Aramco, a Saudi-owned integrated energy and chemicals company and Pasqal, a global provider of neutral-atom quantum computing, have announced the rollout of their most powerful quantum computer yet. While this is a great establishment for the companies, to the crypto community, this renews their anxiety.
Loïc Henriet, CEO, Pasqal, said, “This is a historic milestone with Aramco. The deployment of our most powerful quantum computer yet is a piece of history and a landmark for the Middle East’s quantum future. Pasqal continues its expansion, delivering practical quantum power to industry.”
Pasqal system renews attention on a long-term risk
According to Aramco, the 200-qubit machine has been installed at its Dhahran data centre and has been designed for industrial applications such as energy modelling and materials research.
Saudi Arabia’s move places it alongside governments in the US, China, the EU, the UK, Japan, India, and Canada that have funded national quantum programs aimed at expanding research infrastructure and training the workforce needed for future fault-tolerant systems.
However, research scientist Ian MacCormack stated that a 200-qubit system is small in practical terms. According to him, current machines are limited by noise and short coherence times, which restrict the number of operations they can perform.
“200 qubits is enough to do some interesting experiments and demonstrations, assuming the qubits are high quality, which is hard to do with even that few of them, but nowhere near enough to do error corrected computing of the sort you would need to run Shor’s Algorithm,” he said.
The Pasqal system has renewed attention on a long-term risk known as Q-Day. The moment a quantum computer becomes powerful enough to derive a private key from a public key and forge digital signatures. The concern is that such a capability would undermine the cryptography used by Bitcoin and also undermine the many security systems that underpin the global economy.
Companies set goals to build bigger quantum computers
So far, early-stage processors, including the 200-qubit Pascal machine and Google’s 105-qubit Willow chip, remain well below the threshold needed for such attacks.
As reported by Cryptopolitan, Ethereum creator Vitalik Buterin told developers in Buenos Aires on Tuesday that quantum computers will have the ability to break the cryptography holding Bitcoin and others as early as 2028.
However, Bitcoin evangelist Michael Saylor said that quantum computers are not a threat because, by the time quantum computers become capable, the Bitcoin protocol will have implemented the quantum proof upgrade.

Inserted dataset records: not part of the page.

(** Rounding a mantissa of 53 bits or more: the result is the mantissa
    shifted right by [k] bits, or one more, and has 53 bits. *)
Lemma binary_round_aux_spec (m : positive) (e : Z) :
  53 <= Zdigits2 (Z.pos m) -> -1074 <= e ->
  exists (m' : positive) (k : Z),
    binary_round_aux Binary64.prec Binary64.emax false (Z.pos m) e loc_Exact
    = (if e + k <=? 971 then S754_finite false m' (e + k)
       else S754_infinity false)
    /\ 2 ^ 52 <= Z.pos m' < 2 ^ 53
    /\ Zdigits2 (Z.pos m) - 53 <= k <= Zdigits2 (Z.pos m) - 52
    /\ Z.pos m' * 2 ^ k <= Z.pos m + 2 ^ k
    /\ Z.pos m < (Z.pos m' + 1) * 2 ^ k.
Proof.
  intros Hd He. pose proof (Zdigits2_bounds m) as Hm.
  set (d := Zdigits2 (Z.pos m)) in *. set (k1 := d - 53).
  assert (Hk1 : 0 <= k1) by (unfold k1; lia).
  pose proof (pow2_pos k1 Hk1) as Hp1.
  assert (Hpow : 2 ^ (d - 1) = 2 ^ k1 * 2 ^ 52).
  { rewrite <- Z.pow_add_r by lia. f_equal. unfold k1. lia. }
  assert (Hpow' : 2 ^ d = 2 ^ k1 * 2 ^ 53).
  { rewrite <- Z.pow_add_r by lia. f_equal. unfold k1. lia. }
  set (q := Z.pos m / 2 ^ k1).
  assert (Hq : 2 ^ 52 <= q < 2 ^ 53).
  { unfold q. split.
    - apply Z.div_le_lower_bound; lia.
    - apply Z.div_lt_upper_bound; lia. }
  assert (Hqm : q * 2 ^ k1 <= Z.pos m < (q + 1) * 2 ^ k1).
  { unfold q. pose proof (Z.div_mod (Z.pos m) (2 ^ k1) ltac:(lia)).
    pose proof (Z.mod_pos_bound (Z.pos m) (2 ^ k1) Hp1). nia. }
  unfold binary_round_aux, shr_fexp. fold d.
  assert (Hf1 : fexp Binary64.prec Binary64.emax (d + e) - e = k1).
  { unfold fexp, emin, Binary64.prec, Binary64.emax, k1. lia. }
  rewrite Hf1.
  destruct (shr_spec (shr_record_of_loc (Z.pos m) loc_Exact) e k1)
    as [He1 Hm1]; [simpl; lia|].
  destruct (shr (shr_record_of_loc (Z.pos m) loc_Exact) e k1)
    as [mrs1 e1]. simpl in He1, Hm1.
  rewrite Z.max_r in He1, Hm1 by lia. fold q in Hm1. rewrite Hm1.
  set (m2 := round_nearest_even q (loc_of_shr_record mrs1)).
  assert (Hm2 : m2 = q \/ m2 = q + 1) by apply round_nearest_even_cases.
  destruct (Z_lt_le_dec m2 (2 ^ 53)) as [Hlt|Hge].
  - (* no carry *)
    assert (Hd2 : Zdigits2 m2 = 53) by (apply Zdigits2_unique; simpl; lia).
    rewrite Hd2.
    assert (Hf2 : fexp Binary64.prec Binary64.emax (53 + e1) - e1 = 0).
    { unfold fexp, emin, Binary64.prec, Binary64.emax. lia. }
    rewrite Hf2. simpl.
    destruct m2 as [|m'|m'] eqn:E; try lia.
    exists m', k1. subst e1.
    split; [reflexivity|]. split; [lia|]. split; [unfold k1; lia|].
    split; nia.
  - (* the rounded mantissa is 2^53 *)
    assert (m2 = 2 ^ 53) by lia.
    assert (Hd2 : Zdigits2 m2 = 54) by (apply Zdigits2_unique; simpl; lia).
    rewrite Hd2.
    assert (Hf2 : fexp Binary64.prec Binary64.emax (54 + e1) - e1 = 1).
    { unfold fexp, emin, Binary64.prec, Binary64.emax. lia. }
    rewrite Hf2. rewrite H. simpl.
    exists 4503599627370496%positive, (k1 + 1). subst e1.
    replace (e + (k1 + 1)) with (e + k1 + 1) by lia.
    split; [reflexivity|]. split; [simpl; lia|]. split; [unfold k1; lia|].
    rewrite Z.pow_add_r by lia.
    change (2 ^ 1) with 2. change (2 ^ 53) with 9007199254740992 in *.
    split; nia.
Qed.

Lemma iter_xO_pow (d m : positive) :
  Z.pos (Pos.iter xO m d) = Z.pos m * 2 ^ Z.pos d.
Proof.
  induction d as [|d IH] using Pos.peano_ind.
  - simpl. lia.
  - rewrite Pos.iter_succ, Pos2Z.inj_xO, IH, Pos2Z.inj_succ, Z.pow_succ_r; lia.
Qed.

(** [float(t)] for [t > 0]: a mantissa of 53 bits that is [t] scaled, or one
    more, unless [t] is beyond the doubles. *)
Lemma of_int_spec (t : Z) :
  0 < t ->
  exists (m1 : positive) (e1 : Z),
    binary_normalize Binary64.prec Binary64.emax t 0 false
    = (if e1 <=? 971 then S754_finite false m1 e1 else S754_infinity false)
    /\ 2 ^ 52 <= Z.pos m1 < 2 ^ 53
    /\ -52 <= e1
    /\ Zdigits2 t - 53 <= e1 <= Zdigits2 t - 52
    /\ Z.pos m1 * 2 ^ (e1 + 52) <= t * 2 ^ 52 + 2 ^ (e1 + 52)
    /\ t * 2 ^ 52 < (Z.pos m1 + 1) * 2 ^ (e1 + 52).
Proof.
  intros Ht. destruct t as [|p|p]; try lia.
  pose proof (Zdigits2_bounds p) as Hp.
  set (d := Zdigits2 (Z.pos p)) in *.
  assert (Hd1 : 1 <= d) by (unfold d; simpl; lia).
  unfold binary_normalize, binary_round.
  change (Z.pos (digits2_pos p)) with d.
  assert (Hf : fexp Binary64.prec Binary64.emax (d + 0) = d - 53).
  { unfold fexp, emin, Binary64.prec, Binary64.emax. lia. }
  rewrite Hf.
  assert (Hal : exists (mz : positive) (c : Z),
             shl_align p 0 (d - 53) = (mz, - c)
             /\ 0 <= c <= 52 /\ Z.pos mz = Z.pos p * 2 ^ c
             /\ Zdigits2 (Z.pos mz) = d + c /\ 53 <= d + c).
  { unfold shl_align. destruct (d - 53) as [|x|x] eqn:E.
    - exists p, 0. replace (d + 0) with d by lia.
      repeat split; try lia; reflexivity.
    - exists p, 0. replace (d + 0) with d by lia.
      repeat split; try lia; reflexivity.
    - exists (Pos.iter xO p x), (Z.pos x).
      assert (Hx : Z.pos x = 53 - d) by lia.
      rewrite iter_xO_pow.
      split; [reflexivity|]. split; [lia|]. split; [reflexivity|].
      split; [|lia].
      rewrite <- iter_xO_pow. apply Zdigits2_unique; [|lia].
      rewrite iter_xO_pow.
      pose proof (pow2_pos (Z.pos x) ltac:(lia)).
      replace (d + Z.pos x - 1) with (d - 1 + Z.pos x) by lia.
      rewrite !Z.pow_add_r by lia. nia. }
  destruct Hal as (mz & c & Hal & Hc & Hmz & Hdz & Hdz53).
  rewrite Hal.
  destruct (binary_round_aux_spec mz (- c)) as (m1 & k & Hr & Hm1 & Hk & Hup & Hlo);
    [lia | lia |].
  rewrite Hdz in Hk.
  exists m1, (- c + k). split; [exact Hr|]. split; [exact Hm1|].
  split; [lia|]. split; [lia|].
  assert (HA : 2 ^ (- c + k + 52) = 2 ^ k * 2 ^ (52 - c)).
  { rewrite <- Z.pow_add_r by lia. f_equal. lia. }
  assert (H52 : 2 ^ 52 = 2 ^ c * 2 ^ (52 - c)).
  { rewrite <- Z.pow_add_r by lia. f_equal. lia. }
  pose proof (pow2_pos (52 - c) ltac:(lia)).
  rewrite HA, H52. clear HA H52 Hm1.
  set (X := 2 ^ (52 - c)) in *. rewrite Hmz in Hup, Hlo.
  set (C := 2 ^ c) in *. set (K := 2 ^ k) in *. split; nia.
Qed.

(** The double [phi]. *)
Lemma phi_value :
  Binary64.phi = S754_finite false 7286977268806824 (-52).
Proof. vm_compute. reflexivity. Qed.

(** [x * phi] for a double [x] with a full mantissa. *)
Lemma mul_phi_spec (m1 : positive) (e1 : Z) :
  2 ^ 52 <= Z.pos m1 < 2 ^ 53 -> -52 <= e1 ->
  exists (m2 : positive) (k : Z),
    SFmul Binary64.prec Binary64.emax (S754_finite false m1 e1) Binary64.phi
    = (if e1 - 52 + k <=? 971 then S754_finite false m2 (e1 - 52 + k)
       else S754_infinity false)
    /\ 2 ^ 52 <= Z.pos m2 < 2 ^ 53
    /\ 52 <= k <= 54
    /\ Z.pos m2 * 2 ^ k <= Z.pos m1 * 7286977268806824 + 2 ^ k
    /\ Z.pos m1 * 7286977268806824 < (Z.pos m2 + 1) * 2 ^ k.
Proof.
  intros Hm1 He1. rewrite phi_value. unfold SFmul.
  change (xorb false false) with false.
  pose proof (Zdigits2_bounds (m1 * 7286977268806824)) as Hd.
  rewrite Pos2Z.inj_mul in Hd.
  set (d := Zdigits2 (Z.pos m1 * 7286977268806824)) in *.
  change (2 ^ 52) with 4503599627370496 in Hm1.
  change (2 ^ 53) with 9007199254740992 in Hm1.
  assert (Hlow : 2 ^ 104 < 2 ^ d).
  { apply Z.le_lt_trans with (Z.pos m1 * 7286977268806824); [|lia].
    change (2 ^ 104) with (4503599627370496 * 4503599627370496). nia. }
  assert (Hhigh : 2 ^ (d - 1) < 2 ^ 106).
  { apply Z.le_lt_trans with (Z.pos m1 * 7286977268806824); [lia|].
    change (2 ^ 106) with (9007199254740992 * 9007199254740992). nia. }
  apply Z.pow_lt_mono_r_iff in Hlow; [|lia|].
  2:{ destruct (Z_lt_le_dec d 0) as [Hneg|]; [|assumption].
      rewrite (Z.pow_neg_r 2 d Hneg) in Hd. lia. }
  apply Z.pow_lt_mono_r_iff in Hhigh; [|lia|lia].
  destruct (binary_round_aux_spec (m1 * 7286977268806824) (e1 + -52))
    as (m2 & k & Hr & Hm2 & Hk & Hup & Hlo).
  { rewrite Pos2Z.inj_mul. fold d. lia. }
  { lia. }
  rewrite Pos2Z.inj_mul in Hk, Hup, Hlo. fold d in Hk.
  exists m2, k. replace (e1 - 52 + k) with (e1 + -52 + k) by lia.
  split; [exact Hr|]. split; [exact Hm2|]. split; [lia|].
  split; assumption.
Qed.

(** [int(x)] on a positive double, with the exponent counted from -104. *)
Lemma to_int_value (m : positive) (e : Z) :
  -104 <= e ->
  Binary64.to_int (S754_finite false m e)
  = Done (Z.pos m * 2 ^ (e + 104) / 2 ^ 104).
Proof.
  intros He. unfold Binary64.to_int, cond_Zopp. simpl. f_equal.
  destruct (Z.leb_spec 0 e).
  - rewrite Z.pow_add_r, Z.mul_assoc by lia.
    rewrite Z.div_mul; [reflexivity|]. pose proof (pow2_pos 104). lia.
  - assert (H104 : 2 ^ 104 = 2 ^ (- e) * 2 ^ (e + 104)).
    { rewrite <- Z.pow_add_r by lia. f_equal. lia. }
    rewrite H104.
    rewrite Z.div_mul_cancel_r; [reflexivity| |];
      [pose proof (pow2_pos (- e)) | pose proof (pow2_pos (e + 104))]; lia.
Qed.

(** [int(t * phi)] step by step: the mantissas and exponents of [float(t)]
    and of the product, and where [OverflowError] is raised. *)
Lemma golden_stop_detail (t : Z) :
  1 <= t ->
  exists (m1 : positive) (e1 : Z) (m2 : positive) (k : Z),
    Binary64.golden_stop t
    = (if e1 <=? 971 then
         if e1 - 52 + k <=? 971 then
           Done (Z.pos m2 * 2 ^ (e1 + 52 + k) / 2 ^ 104)
         else Raise OverflowError
       else Raise OverflowError)
    /\ (2 ^ 52 <= Z.pos m1 < 2 ^ 53 /\ -52 <= e1
        /\ Zdigits2 t - 53 <= e1 <= Zdigits2 t - 52
        /\ Z.pos m1 * 2 ^ (e1 + 52) <= t * 2 ^ 52 + 2 ^ (e1 + 52)
        /\ t * 2 ^ 52 < (Z.pos m1 + 1) * 2 ^ (e1 + 52))
    /\ (2 ^ 52 <= Z.pos m2 < 2 ^ 53 /\ 52 <= k <= 54
        /\ Z.pos m2 * 2 ^ k <= Z.pos m1 * 7286977268806824 + 2 ^ k
        /\ Z.pos m1 * 7286977268806824 < (Z.pos m2 + 1) * 2 ^ k).
Proof.
  intros Ht.
  destruct (of_int_spec t ltac:(lia)) as (m1 & e1 & Hx & Hm1 & He1 & Hrest).
  destruct (mul_phi_spec m1 e1 Hm1 He1) as (m2 & k & Hy & Hm2 & Hk & Hrest2).
  exists m1, e1, m2, k. split; [|tauto].
  unfold Binary64.golden_stop, Binary64.of_int. rewrite Hx.
  destruct (e1 <=? 971); [|reflexivity].
  change (mret ?x ≫= ?f) with (f x). cbv beta. rewrite Hy.
  destruct (e1 - 52 + k <=? 971); [|reflexivity].
  rewrite to_int_value by lia.
  replace (e1 - 52 + k + 104) with (e1 + 52 + k) by lia. reflexivity.
Qed.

Meanwhile, IBM has pledged a 100,000-qubit superconducting computer by 2033, while firms like IonQ and QuEra are developing ion-trap and neutral-atom approaches. Colorado-based Quantinuum aims to deliver a fully fault-tolerant quantum computer by 2029.
Bitcoin pullbacks amidst quantum fears and market downturns
Bitcoin is still below its long-held $100k threshold amid a storm of quantum security fears. The latest sell-off accelerated after billionaire Ray Dalio raised concerns about Bitcoin’s vulnerability to advances in quantum computing.
“I have a small percentage of Bitcoin I’ve had forever, like 1% of my portfolio. I think the problem with Bitcoin is that it’s not going to be a reserve currency for major countries because it can be tracked, and it could be conceivably controlled, hacked, and so on,” Ray Dalio stated.
As fears increase, investors are turning their attention to privacy crypto coins. Privacy coins use advanced cryptography, which makes their transactions anonymous.
Zcash is one of the privacy coins that investors are turning to. It has increased by over 40% in the last 30 days. This demand has increased in response to privacy regulations and surveillance. On the other hand, Bitcoin has seen a 24% decline in the last 30 days.
As reported by Cryptopolitan, Arthur Hayes, co-founder of BitMEX, recently noted that Zcash is a cryptocurrency that might be resilient. The coin is trading at $507.80, which represents an 18% decline over the last week.